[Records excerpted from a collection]
================
(** * insta-gift: the two API route handlers, embedded and verified

    The repository holds two Next.js route handlers:
    - the recommendation endpoint ([Recommend.POST]), which compresses an
      uploaded profile image, asks a hosted language model for an analysis
      and for gift recommendations, and parses the model's reply
      defensively;
    - the scrape endpoint ([Scrape.POST]), which drives a headless browser
      over a public profile, asks the model for an analysis and extracts a
      set of interests from hashtags, captions and the biography.

    The handlers are written in TypeScript and lean on the ECMAScript
    runtime (strings of UTF-16 code units, regular expressions, [JSON.parse],
    [parseFloat], [encodeURIComponent], ...).  Module [JS] models the part of
    that runtime the handlers use; the modules [Recommend] and [Scrape]
    transcribe the handlers themselves, function by function, over a small
    monad of external calls. *)

From Stdlib Require Import String Ascii.
From Stdlib Require Import ZArith NArith List Bool Lia.
From Stdlib Require Import Floats.SpecFloat.
Import ListNotations.

Set Implicit Arguments.

(* ===================================================================== *)
(** * Part I: definitions                                                 *)
(* ===================================================================== *)

(** ** Exceptions *)

(** What a [throw] carries.  The handlers never inspect the error they
    catch (they log it and fall back), so the kind is all that is kept. *)
Inductive exn : Type :=
| TypeError
| SyntaxError
| URIError
| ExternalError.   (* a rejected promise of an external service *)

(** A computation that may throw: [inl e] is [throw e], [inr x] returns. *)
Definition result (A : Type) : Type := (exn + A)%type.

Definition ok {A} (x : A) : result A := inr x.
Definition throw {A} (e : exn) : result A := inl e.

Definition rbind {A B} (c : result A) (k : A -> result B) : result B :=
  match c with
  | inl e => inl e
  | inr x => k x
  end.

Declare Scope js_scope.
Delimit Scope js_scope with js.
Notation "x <- c ;; k" := (rbind c (fun x => k))
  (at level 61, c at next level, right associativity) : js_scope.

(** [mapM f l] is [l.map(f)] for a callback that may throw: the first
    exception aborts the whole map. *)
Fixpoint mapM {A B} (f : A -> result B) (l : list A) : result (list B) :=
  match l with
  | [] => ok []
  | x :: l' =>
      match f x with
      | inl e => inl e
      | inr y =>
          match mapM f l' with
          | inl e => inl e
          | inr ys => ok (y :: ys)
          end
      end
  end.

(* ===================================================================== *)
(** ** The ECMAScript runtime                                             *)
(* ===================================================================== *)

Module JS.

(** *** Strings *)

(** A JavaScript string is a sequence of UTF-16 code units; [length] counts
    code units. *)
Definition codeunit := N.
Definition jsstring := list codeunit.

Definition cu_of_ascii (a : ascii) : codeunit := N_of_ascii a.

(** ASCII literals, for writing the source's string constants. *)
Definition lit (s : string) : jsstring := map cu_of_ascii (list_ascii_of_string s).

(** The same with every apostrophe read as a double quote (code unit 34),
    for writing JSON texts. *)
Definition litq (s : string) : jsstring :=
  map (fun c => if N.eqb c 39 then 34%N else c) (lit s).

Fixpoint str_eqb (a b : jsstring) : bool :=
  match a, b with
  | [], [] => true
  | x :: a', y :: b' => N.eqb x y && str_eqb a' b'
  | _, _ => false
  end.

(** [s.slice(from)] and [s.slice(0, to)] for non-negative arguments. *)
Definition slice_from (from : nat) (s : jsstring) : jsstring := skipn from s.
Definition slice_to (to : nat) (s : jsstring) : jsstring := firstn to s.

(** *** Character classes *)

Definition in_range (lo hi c : N) : bool := N.leb lo c && N.leb c hi.

(** WhiteSpace and LineTerminator code points: what [\s] matches and what
    [trim] strips. *)
Definition is_space (c : codeunit) : bool :=
  in_range 9 13 c || N.eqb c 32 || N.eqb c 160 || N.eqb c 5760
  || in_range 8192 8202 c || N.eqb c 8232 || N.eqb c 8233
  || N.eqb c 8239 || N.eqb c 8287 || N.eqb c 12288 || N.eqb c 65279.

Definition is_digit (c : codeunit) : bool := in_range 48 57 c.
Definition is_upper (c : codeunit) : bool := in_range 65 90 c.
Definition is_lower (c : codeunit) : bool := in_range 97 122 c.

(** [\w] without the unicode flag: ASCII letters, digits and underscore. *)
Definition is_word (c : codeunit) : bool :=
  is_upper c || is_lower c || is_digit c || N.eqb c 95.

Definition ascii_lower (c : codeunit) : codeunit :=
  if is_upper c then (c + 32)%N else c.
Definition ascii_upper (c : codeunit) : codeunit :=
  if is_lower c then (c - 32)%N else c.

(** *** Regular expressions

    Every regular expression of the two handlers is a sequence of character
    classes, each taken once, or under a greedy [*] or [+]; there is no
    alternation, group or back-reference.  The matcher below is the
    backtracking matcher of the language restricted to that fragment: a
    quantified class first takes as many code units as it can and gives
    them back one at a time while the rest of the pattern fails. *)

Inductive quant := One | Star | Plus.

Record atom := Atom { cls : codeunit -> bool; qnt : quant }.

Definition regex := list atom.

(** Length of the longest prefix of [s] whose code units are all in [p]. *)
Fixpoint span (p : codeunit -> bool) (s : jsstring) : nat :=
  match s with
  | c :: s' => if p c then S (span p s') else 0
  | [] => 0
  end.

(** Try to continue with [k] code units taken, then [k - 1], ..., down to
    [lo]. *)
Fixpoint greedy (cont : jsstring -> option nat) (s : jsstring) (lo k : nat)
  : option nat :=
  if Nat.ltb k lo then None
  else
    match cont (skipn k s) with
    | Some n => Some (k + n)
    | None =>
        match k with
        | 0 => None
        | S k' => greedy cont s lo k'
        end
    end.

(** [match_here r s]: the length of the match of [r] anchored at the start
    of [s], if there is one. *)
Fixpoint match_here (r : regex) (s : jsstring) : option nat :=
  match r with
  | [] => Some 0
  | a :: r' =>
      match qnt a with
      | One =>
          match s with
          | c :: s' =>
              if cls a c then option_map S (match_here r' s') else None
          | [] => None
          end
      | Star => greedy (match_here r') s 0 (span (cls a) s)
      | Plus => greedy (match_here r') s 1 (span (cls a) s)
      end
  end.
================
• **Exercise prompt**:
Give back, exactly as written, the stretch from the line with "uploaded profile image, asks" through the line with "over a public", and no other lines from the records above.

• **Answer to this task**:
      uploaded profile image, asks a hosted language model for an analysis
      and for gift recommendations, and parses the model's reply
      defensively;
    - the scrape endpoint ([Scrape.POST]), which drives a headless browser
      over a public profile, asks the model for an analysis and extracts a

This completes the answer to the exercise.